Back in the late 60s show creators Joe Ruby and Ken Spears had the idea of making an animated show about musicians, much in the same vein as The Archie Show, in which between gigs the gang would solve mysteries with the aid of their bongo-playing dog named Too Much, and the show was going to be called Mysteries Five. The Network didn’t like the band angle and thought the mysteries themselves were too scary for kids, so they decided to lighten the show up by focusing the stories on the gang’s goofy mutt, who henceforth would be named Scooby Doo.
“Ruh roh!”
The show was an instant hit among kids, with the original series running three seasons, and then, of course, spinning off into multiple different incarnations over the years. To this day there are fans of all ages, but what is it that made the show so immensely enjoyable? After watching a few episodes the basic formula is quite apparent; while on route to somewhere in the Mystery Machine, the gang will stumble across a mystery, they will be chased by some monster or phantom, they will split up to look for clues, Shaggy and Scooby will find snacks and encounter the monster/ghost, Fred will come up with an elaborate Rube Goldberg type trap that will most likely fail due to Shaggy and Scooby setting it off by accident, but still the ghost/monster will be apprehended and revealed to not be an actual supernatural entity at all, but just Old Man Whithers (or similar human agency wearing a mask), who were using the scare factor to cover-up their crime or scam.
“…and I would have gotten away with it, too, if it wasn’t for you meddling kids.”
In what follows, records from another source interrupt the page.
(** ** More on store calls *)






(** ** Compensation *)

(** The amount of a transfer whose debit was applied is a positive number. *)
Lemma debit_logged_positive (req : TransferBody) (e1 e2 : StoreCall * Answer)
    (sid : ObjectId) (s : User) (tr : list (StoreCall * Answer)) :
  validate req = None ->
  Forall (fun ca => plausible ca.1 ca.2)
    (e1 :: e2 ::
     (FindOneAndUpdate (fromUserId req) (Some (as_number (amount req)))
        (num_neg (as_number (amount req))) true, Doc sid s) :: tr) ->
  ∃ a, as_number (amount req) = Int a ∧ 0 < a.
Proof.
  intros V Hp. apply validate_None in V as (_ & _ & _ & _ & T5).
  apply Forall_inv_tail, Forall_inv_tail, Forall_inv in Hp. simpl in Hp.
  eapply debit_applied_positive; eauto.
Qed.


(** C5, as amended.  After a credit failure the run ends with a
    compensating increment on the sender, and the result is the critical
    [PartiallyFailed{compensated:false}] exactly when that call raised an
    error; when it returned, with the sender's document or with [null], the
    result is [PartiallyFailed{compensated:true}].  The increment was applied
    exactly when the call was answered with the sender's document, so a
    sender that cannot be found at compensation time is reported as
    compensated although nothing was given back. *)
Theorem compensation_reported (req : TransferBody) (sched : list Turn)
    (σ : Store) :
  credit_failed req (run (transfer req) sched σ) = true ->
  ∃ c a,
    last (trace (run (transfer req) sched σ)) = Some (c, a)
    ∧ is_refund req (c, a) = true
    ∧ result_of (outcome (run (transfer req) sched σ))
      = Some (PartiallyFailed (reported_compensated a))
    ∧ (reported_compensated a = false ->
       outcome (run (transfer req) sched σ)
       = Responded (json 500 (Message msg_critical)))
    ∧ compensation_applied req (run (transfer req) sched σ) = found a.
Proof.
  intros Hc.
  destruct (run_shape req sched σ) as (r & Ho & Hs).
  pose proof (run_plausible (transfer req) sched σ) as Hp.
  unfold credit_failed, compensation_applied in *.
  rewrite Ho. clear Ho.
  inversion Hs; subst; clear Hs;
    match goal with H : _ = trace _ |- _ => rewrite <- H in *; clear H end;
    unfold FindByIdAndUpdate in *;
    try (simpl in Hc; rewrite ?andb_false_r in Hc; discriminate).
  all: match goal with V : validate _ = None |- _ =>
         destruct (debit_logged_positive _ _ _ _ _ _ V Hp) as (am & Eam & Hpos);
         apply validate_None in V as (T1 & T2 & _ & T4 & _)
       end.
  all: pose proof (strict_eq_truthy _ T1) as Eff.
  all: pose proof T4 as Etf; rewrite strict_eq_sym in Etf.
  all: clear Hc Hp.
  all: try match goal with Ha : ?a ≠ Threw |- _ =>
         destruct a as [| |i' u']; [congruence| |]; clear Ha end.
  all: eexists _, _; split; [reflexivity|].
  all: unfold is_refund, is_credit; simpl;
       rewrite ?Eff, ?Etf, ?Eam; simpl; rewrite ?Z.eqb_refl; simpl.
  all: repeat split; try (vm_compute; reflexivity); intros; discriminate.
Qed.

Lemma compensation_reported_witness :
  result_of (outcome (run (transfer (Scenario.pay 200))
                        [quiet; quiet; quiet; outage; outage] Scenario.seeded))
  = Some (PartiallyFailed false).
Proof.
  destruct (compensation_reported (Scenario.pay 200)
              [quiet; quiet; quiet; outage; outage] Scenario.seeded)
    as (c & a & Hl & _ & Hr & _).
  - vm_compute. reflexivity.
  - vm_compute in Hl. injection Hl as <- <-. exact Hr.
Defined.

(** C5, as stated, fails: [seed.js] empties the collection between the debit
    and the credit; neither the recipient nor the sender is found, the
    refund answers [null], nothing is given back, and the transfer is still
    reported as rolled back, that is as compensated. *)
Lemma sender_not_found_reported_compensated :
  last_answer (run (transfer (Scenario.pay 200))
                 [quiet; quiet; quiet; deleteMany_all] Scenario.seeded)
  = Some Null
  ∧ compensation_applied (Scenario.pay 200)
      (run (transfer (Scenario.pay 200))
         [quiet; quiet; quiet; deleteMany_all] Scenario.seeded) = false
  ∧ outcome (run (transfer (Scenario.pay 200))
               [quiet; quiet; quiet; deleteMany_all] Scenario.seeded)
    = Responded (json 500 (Message msg_rolled_back))
  ∧ result_of (outcome (run (transfer (Scenario.pay 200))
                          [quiet; quiet; quiet; deleteMany_all]
                          Scenario.seeded))
    = Some (PartiallyFailed true).
Proof. vm_compute. repeat split; reflexivity. Qed.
Part of the success of the show is the very fact that it was formulaic because kids like the expected, it works as a kind of comfort food for them, sure they like to be scared once and a while, but in the end it’s the safe routine they want. My nephews can watch the very same episode of one of their favourite shows ad nauseam, this is because among kids familiarity breeds content. Of course, the other key factor in this shows popularity is the characters, there is at least one character in the group that the viewer can relate to; Fred Jones (Frank Welker) is the level-headed leader of the group (I’m betting he’s the leader simply because he’s the one with a driver’s license), Daphne Blake (Stefanianna Christopherson/Heather North) the beautiful danger prone damsel, Velma Dinkley (Nicole Jaffey) the brains of the group, Norville “Shaggy” Rogers (Casey Kasem) the group’s resident beatnik and slacker, and whose best friend is Scooby-Doo (Don Messick), the world’s most lovable Great Dane.
What kid didn’t dream of having Scooby Doo as their best friend?
And that’s what he was, a friend, he wasn’t the group’s pet he was an equal member of the gang with all the weight and responsibility that entails. Sure he and Shaggy were afraid of pretty much everything, but when the chips began to fall they were there at the finish line unmasking the villain. That is true courage. If the phrase “That which does not kill us, makes us stronger” were applied to these two they would have to be considered the strongest pair on the planet.
The premise of the show itself owes a great deal to the Universal Comedies starring Abbott and Costello where that comic duo encountered the likes of Dracula, the Mummy, and Frankenstein’s monster. In the case of Scooby-Doo, Where Are You? their group consisted of three Abbotts and two Costellos. Now the true unsung hero of the series is Iwao Takamoto, the show’s production designer who gave it that iconic look, from the simple and elegant design of the characters to the Gothic and scary mansions and landscapes, it all went towards making this show so memorable. And when I say memorably I also mean scary as the Giggling Green Ghosts that terrorized Scooby in the episode A Night of Fright Is No Delight gave me nightmares when I was a kid.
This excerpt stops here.